Page 97 of Savage Lover

I love that I can do this to him. Nero is the most intimidating man I know, but for these five minutes, he’s at my mercy. I can tease those groans out of him with my tongue, and I can make him explode whenever I want.

I draw it out just a little longer. Then I go to work on him, building the pace and intensity until I know he won’t be able to hold back anymore.

Sure enough, his back arches and he thrusts hard into the back of my throat. I feel his cock twitching, before he lets loose a stream of boiling cum into the back of my throat.

He sounds like he’s being tortured. The pillow can’t cover it up.

I don’t care—I love making him yell. He’s done the same to me plenty of times.

I keep my lips wrapped around his cock until I’m sure he’s done. Then I let go, wiping my mouth with the back of my hand.

“You’re going to kill me,” Nero says, from under the pillow.

I laugh, absurdly pleased with myself.

“Now you can go,” I tell him.

He throws the pillow aside, his eyes narrowed at me.

“No fucking way,” he says. “Not until we’re even.”

He pounces on me, throwing me down on the mattress and climbing on top.

22

NERO

Planning a job is like building a Rube Goldberg machine. One where you only get a single chance to move the ball from point A to point B. You set up all your pulleys and ramps, your levers and wheels. And then finally, when you’re certain that every part of the machine is perfect, down to the tiniest angle, then you set your ball rolling. If it makes it all the way to the end, you get away with the money. If it falls short, you and all your friends are spending the rest of your life in prison. As a best-case scenario.

I never really focused on the consequences before.

Having Camille involved changes that. I can’t let her down. I just can’t. She won’t take money from me. But we can steal it, together.

I’ve got Mason fabricating the equipment we need, using his uncle’s shop. Jonesy is back on his meds—or so he swears—and back to researching the alarm system of the Alliance Bank, instead of obsessively researching QAnon conspiracy theories like he’s been doing the last four months.

I’ll be the one doing the actual safe-cracking. I built myself a scale-model of the mag-lock door system and the electrical grid, which I’ve been practicing on blind-folded so I can do it by touch alone. And I’m figuring out exactly where Camille should be the night of the heist, to lead our friend Schultz on a merry chase, with enough time left over so she can pick us all up afterward.

The only thing I don’t have is muscle. Dante is still uninterested in the job, though at least he hasn’t ratted me out to Papa about it. I could get someone else, but I don’t trust anybody else outside the little circle. And it probably won’t matter in the end. If all goes to plan, there won’t be any bullets exchanged, or any blows either.

If there is, I’ll just have to handle it myself.

So there’s one last thing to sort out. One little mystery that I want to put to bed once and for all.

I have to take a road trip to do it. I was planning to go alone. At the last minute, I ask my little brother if he wants to come along.

Sebastian has always been on the periphery of the family business. He made it clear that he had no interest in running poker rings or shaking down developers for cash. He wanted the straight life—college education, college athletics, maybe even a professional career.
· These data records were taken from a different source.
(* ===== verification/AlexBuild.v ===== *)
(** * ALEX: building the tree (alex/src/alex.h)

    The constructor, the superroot and bulk loading.  [bulk_load_node] calls itself on
    the children; its fuel bounds the depth of the calls.

    [AlexEnv] holds what the code takes from elsewhere: the sizes of its classes, the
    logarithm and the power of the mathematics library, and the contents of fresh memory. *)

From S2P Require Import Prelude Words Floats AlexBase AlexBitmap AlexSearch AlexModel AlexNode.
From S2P Require Import AlexPlace AlexResize AlexUpdate AlexCost AlexFanout AlexTree.
From Stdlib Require Import SpecFloat.
From stdpp Require Import gmap list.
Local Open Scope Z_scope.
Local Open Scope cxx_scope.

Class AlexEnv (P : Type) := {
  sizeof_V : Z;
  sizeof_node : Z;
  log2 : f64 -> f64;
  pow2 : f64 -> f64;
  uninit_keys : Z -> Z;
  uninit_payloads : Z -> P
}.

(** [AlexCompare] of a key and a double. *)
Definition alex_less (x : Z) (y : f64) : bool := SFltb (f64_of_Z x) y.

(** [static_cast<short>(x)] and [static_cast<uint8_t>(x)]. *)
Definition to_short (x : Z) : Z := (x + 2 ^ 15) mod 2 ^ 16 - 2 ^ 15.
Definition to_uint8 (x : Z) : Z := x mod 2 ^ 8.

(** What a slot of a fresh pointer array holds: no pointer to a node. *)
Definition no_pointer : Z := -1.

Definition new_children (n : Z) : list Z := replicate (Z.to_nat n) no_pointer.

(** The slope and intercept of a model that maps [min_key .. max_key] to [0, 1]. *)
Definition cdf_model (min_key max_key : Z) : LinearModel :=
  let a := f64_div (f64_of_Z 1) (f64_of_Z (wrap64 (max_key - min_key))) in
  mkLinearModel a (f64_mul (f64_mul (f64_of_Z (-1)) (f64_of_Z min_key)) a).

Definition set_level (l : Z) (b : AlexNodeBase) : AlexNodeBase :=
  mkBase (is_leaf_ b) (duplication_factor_ b) l (AlexModel.model_ b) (AlexModel.cost_ b).
Definition set_cost (c : f64) (b : AlexNodeBase) : AlexNodeBase :=
  mkBase (is_leaf_ b) (duplication_factor_ b) (level_ b) (AlexModel.model_ b) c.

(** The model that maps the key range of the buckets [cur .. cur + repeats) of a node, itself
    mapped to [0, 1) by its model, to [0, 1). *)
Definition child_model (m : LinearModel) (cur repeats fanout : Z) : LinearModel :=
  let left_value := f64_div (f64_of_Z cur) (f64_of_Z fanout) in
  let right_value := f64_div (f64_of_Z (cur + repeats)) (f64_of_Z fanout) in
  let left_boundary := f64_div (f64_sub left_value (b_ m)) (a_ m) in
  let right_boundary := f64_div (f64_sub right_value (b_ m)) (a_ m) in
  let a := f64_div (f64_of_Z 1) (f64_sub right_boundary left_boundary) in
  mkLinearModel a (f64_mul (SFopp a) left_boundary).

Section Build.
Context {P : Type} `{AlexEnv P}.
Implicit Types (t : Alex P) (s : Store P).

(** ** Fields of nodes *)

Definition with_cost (n : AlexDataNode P) (c : f64) : AlexDataNode P :=
  mkNode (slots_ n) (model_ n) c (expansion_threshold_ n) (contraction_threshold_ n) (max_slots_ n) (counters_ n)
    (expected_avg_exp_search_iterations_ n) (expected_avg_shifts_ n).
Definition with_max_slots (n : AlexDataNode P) (m : Z) : AlexDataNode P :=
  mkNode (slots_ n) (model_ n) (cost_ n) (expansion_threshold_ n) (contraction_threshold_ n) m (counters_ n)
    (expected_avg_exp_search_iterations_ n) (expected_avg_shifts_ n).
Definition with_expected (n : AlexDataNode P) (iterations shifts : f64) : AlexDataNode P :=
  mkNode (slots_ n) (model_ n) (cost_ n) (expansion_threshold_ n) (contraction_threshold_ n) (max_slots_ n) (counters_ n) iterations shifts.

Definition update_base s (p : Z) (f : AlexNodeBase -> AlexNodeBase) : option (Store P) :=
  b ← bases s !! p; Some (set_base s p (f b)).
Definition update_leaf s (p : Z) (f : AlexDataNode P -> AlexDataNode P) : option (Store P) :=
  n ← leaves s !! p; Some (set_leaf s p (f n)).

(** [n->children_[lo .. hi) = p] *)
Definition set_children s (n : Z) (lo hi p : Z) : option (Store P) :=
  node ← model_node s n;
  children ← fill lo hi p (children_ node);
  Some (set_model_node s n (mkModelNode (base node) (num_children_ node) children)).

(** ** The superroot *)

Definition update_superroot_pointer t : option (Alex P) :=
  root ← bases (store t) !! root_node_ t;
  s ← set_children (store t) (superroot_ t) 0 1 (root_node_ t);
  s ← update_base s (superroot_ t) (set_level (to_short (level_ root - 1)));
  Some (with_store t s).

Definition create_superroot t : option (Alex P) :=
  root ← bases (store t) !! root_node_ t;
  let '(s, p) := new_model_node (delete_node (store t) (superroot_ t))
    (mkModelNode (AlexNode_of (to_short (level_ root - 1)) false) 1 (new_children 1)) in
  update_superroot_pointer (with_superroot (with_store t s) p).

Definition update_superroot_key_domain t : option (Alex P) :=
  min_key ← get_min_key t;
  max_key ← get_max_key t;
  let n := stat t SNumKeys in
  s ← update_base (store t) (superroot_ t) (set_model (cdf_model min_key max_key));
  Some (with_istats (with_store t s) (mkIStats min_key max_key 0 0 n n)).

(** ** Constructor *)

(** [Params] and [DerivedParams] as declared. *)
Definition default_params : AlexTree.Params := mkParams (f64_of_Z 1) true false (Z.shiftl 1 21) (Z.quot (Z.shiftl 1 24) sizeof_V).

(** [Alex()] after its parameters have been set to [params]: no operation on the empty index reads them. *)
Definition Alex_new (params : AlexTree.Params) : option (Alex P) :=
  n ← AlexResize.bulk_load uninit_keys uninit_payloads (AlexDataNode_default P sizeof_V) [] 0 None false;
  let '(s, p) := new_data_node (mkStore ∅ ∅ ∅ ∅ 1) 0 n in
  create_superroot (bump SNumDataNodes 1 (mkAlex s p nullptr params ∅ (mkIStats u64_max 0 0 0 0 0))).

(** ** Bulk loading *)

(** [params_.max_data_node_slots * kInitDensity_] *)
Definition max_init_keys t : f64 := f64_mul (f64_of_Z (max_data_node_slots (params_ t))) kInitDensity_.

(** The node becomes a data node with the given pairs. *)
Definition convert_to_data_node t (values : list (Z * P)) (num_keys node : Z) (data_node_model : option LinearModel) : option (Alex P * Z) :=
  b ← bases (store t) !! node;
  let t := bump SNumDataNodes 1 t in
  n ← AlexResize.bulk_load uninit_keys uninit_payloads (with_max_slots (AlexDataNode_default P sizeof_V) (max_data_node_slots (params_ t)))
    values num_keys data_node_model (approximate_model_computation (params_ t));
  let '(s, p) := new_data_node (store t) (level_ b) (with_cost n (AlexModel.cost_ b)) in
  Some (with_store t (delete_node s node), p).

(** The children of a node that is far larger than a data node may be. *)
Definition level_for_size t (values : list (Z * P)) (num_keys : Z) (b : AlexNodeBase) (total_keys : Z) : option (Z * list FTNode) :=
  let depth := f64_to_int (log2 (ratio num_keys (max_data_node_slots (params_ t)))) + 1 in
  '(_, used) ← compute_level sizeof_node log2 pow2 alex_less values num_keys b total_keys [] depth (f64_to_int (max_init_keys t))
    (expected_insert_frac (params_ t)) (approximate_model_computation (params_ t)) (approximate_cost_computation (params_ t));
  Some (depth, used).

(** The part of a child after its own bulk load. *)
Definition finish_child t (model_node child cur repeats duplication : Z) (tree_node : FTNode) : option (Alex P) :=
  s ← update_base (store t) child (set_duplication (to_uint8 duplication));
  leaf ← is_leaf s child;
  s ← (if (leaf : bool)
       then update_leaf s child (fun n => with_expected n (expected_avg_search_iterations tree_node) (expected_avg_shifts tree_node))
       else Some s);
  s ← set_children s model_node cur (cur + repeats) child;
  Some (with_store t s).

(** The loop over the children; [load] bulk loads one of them. *)
Fixpoint load_children (load : Alex P -> list (Z * P) -> Z -> Z -> option LinearModel -> option (Alex P * Z)) t
    (values : list (Z * P)) (b : AlexNodeBase) (model_node fanout depth : Z) (used : list FTNode) (cur : Z) : option (Alex P) :=
  match used with
  | [] => Some t
  | tree_node :: used =>
      let duplication := depth - ft_level tree_node in
      repeats ← int_shift (to_uint8 duplication);
      let child := mkBase false (to_uint8 duplication) (to_short (level_ b + 1)) (child_model (AlexModel.model_ b) cur repeats fanout) (ft_cost tree_node) in
      let '(s, child_node) := new_model_node (store t) (mkModelNode child 0 []) in
      '(t, child_node) ← load (with_store t s) (drop (Z.to_nat (left_boundary tree_node)) values)
        (right_boundary tree_node - left_boundary tree_node) child_node (Some (mkLinearModel (ft_a tree_node) (ft_b tree_node)));
      t ← finish_child t model_node child_node cur repeats duplication tree_node;
      load_children load t values b model_node fanout depth used (cur + repeats)
  end.

(** [bulk_load_node]; it returns the pointer that replaces [node]. *)
Fixpoint bulk_load_node (fuel : nat) t (values : list (Z * P)) (num_keys node total_keys : Z) (data_node_model : option LinearModel) : option (Alex P * Z) :=
  match fuel with
  | O => None
  | S fuel =>
      b ← bases (store t) !! node;
      if SFleb (f64_of_Z num_keys) (max_init_keys t) && (SFltb (AlexModel.cost_ b) kNodeLookupsWeight || SFeqb (a_ (AlexModel.model_ b)) f64_zero)
      then convert_to_data_node t values num_keys node data_node_model
      else
        '(depth, best_cost, used) ← find_best_fanout_bottom_up sizeof_node log2 pow2 alex_less values num_keys b total_keys []
          (max_fanout (params_ t)) (f64_to_int (max_init_keys t)) (expected_insert_frac (params_ t))
          (approximate_model_computation (params_ t)) (approximate_cost_computation (params_ t));
        if SFltb best_cost (AlexModel.cost_ b) || SFltb (max_init_keys t) (f64_of_Z num_keys) then
          let t := bump SNumModelNodes 1 t in
          '(depth, used) ← (if depth =? 0 then level_for_size t values num_keys b total_keys else Some (depth, used));
          fanout ← int_shift depth;
          let model := mkLinearModel (f64_mul (a_ (AlexModel.model_ b)) (f64_of_Z fanout)) (f64_mul (b_ (AlexModel.model_ b)) (f64_of_Z fanout)) in
          let '(s, p) := new_model_node (store t)
            (mkModelNode (set_model model (AlexNode_of (level_ b) false)) fanout (new_children fanout)) in
          t ← load_children (fun t values num_keys node model => bulk_load_node fuel t values num_keys node total_keys model)
            (with_store t s) values b p fanout depth used 0;
          Some (with_store t (delete_node (store t) node), p)
        else convert_to_data_node t values num_keys node data_node_model
  end.

(** [bulk_load]; the calls of [bulk_load_node] are at most [fuel] deep. *)
Definition bulk_load_tree (fuel : nat) t (values : list (Z * P)) (num_keys : Z) : option (Alex P) :=
  if (0 <? stat t SNumKeys) || (num_keys <=? 0) then Some t
  else
    let t := with_store t (delete_node (store t) (root_node_ t)) in
    let t := bump SNumKeys (num_keys - stat t SNumKeys) t in
    first ← values.[0];
    last ← values.[num_keys - 1];
    root_data_node_model ← build_model values num_keys (approximate_model_computation (params_ t));
    '(cost, stats) ← compute_expected_cost_of log2 pow2 values num_keys kInitDensity_ (expected_insert_frac (params_ t))
      (Some root_data_node_model) (approximate_cost_computation (params_ t));
    let '(s, root) := new_model_node (store t)
      (mkModelNode (set_cost cost (set_model (cdf_model first.1 last.1) (AlexNode_of 0 false))) 0 []) in
    '(t, root) ← bulk_load_node fuel (with_store t s) values num_keys root num_keys (Some root_data_node_model);
    leaf ← is_leaf (store t) root;
    s ← (if (leaf : bool)
         then let stats := default (mkStats f64_zero f64_zero) stats in
              update_leaf (store t) root (fun n => with_expected n (num_search_iterations stats) (num_shifts stats))
         else Some (store t));
    t ← create_superroot (with_root (with_store t s) root);
    t ← update_superroot_key_domain t;
    link_all_data_nodes t.

End Build.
Then he went from basketball star to barely walking in one night.

He doesn’t hold a grudge against Callum or Aida—the feud between our families is water under the bridge. But it changed him. He went from gentle and dreamy to silent and unpredictable.

He’s still attending classes at the U—in fact, he took them all summer long, staying on campus instead of coming home for a few months like he usually does. He barely ever comes home on the weekend anymore, either. When he does, he looks hungover.

I know what it’s like to have one night change your life. To have a demon crawl inside of you and take up residence.

I call Seb up and ask him if he wants to drive out to Braidwood with me.

There’s a long silence on the other end of the line, then Seb says, “Yeah. Why not.”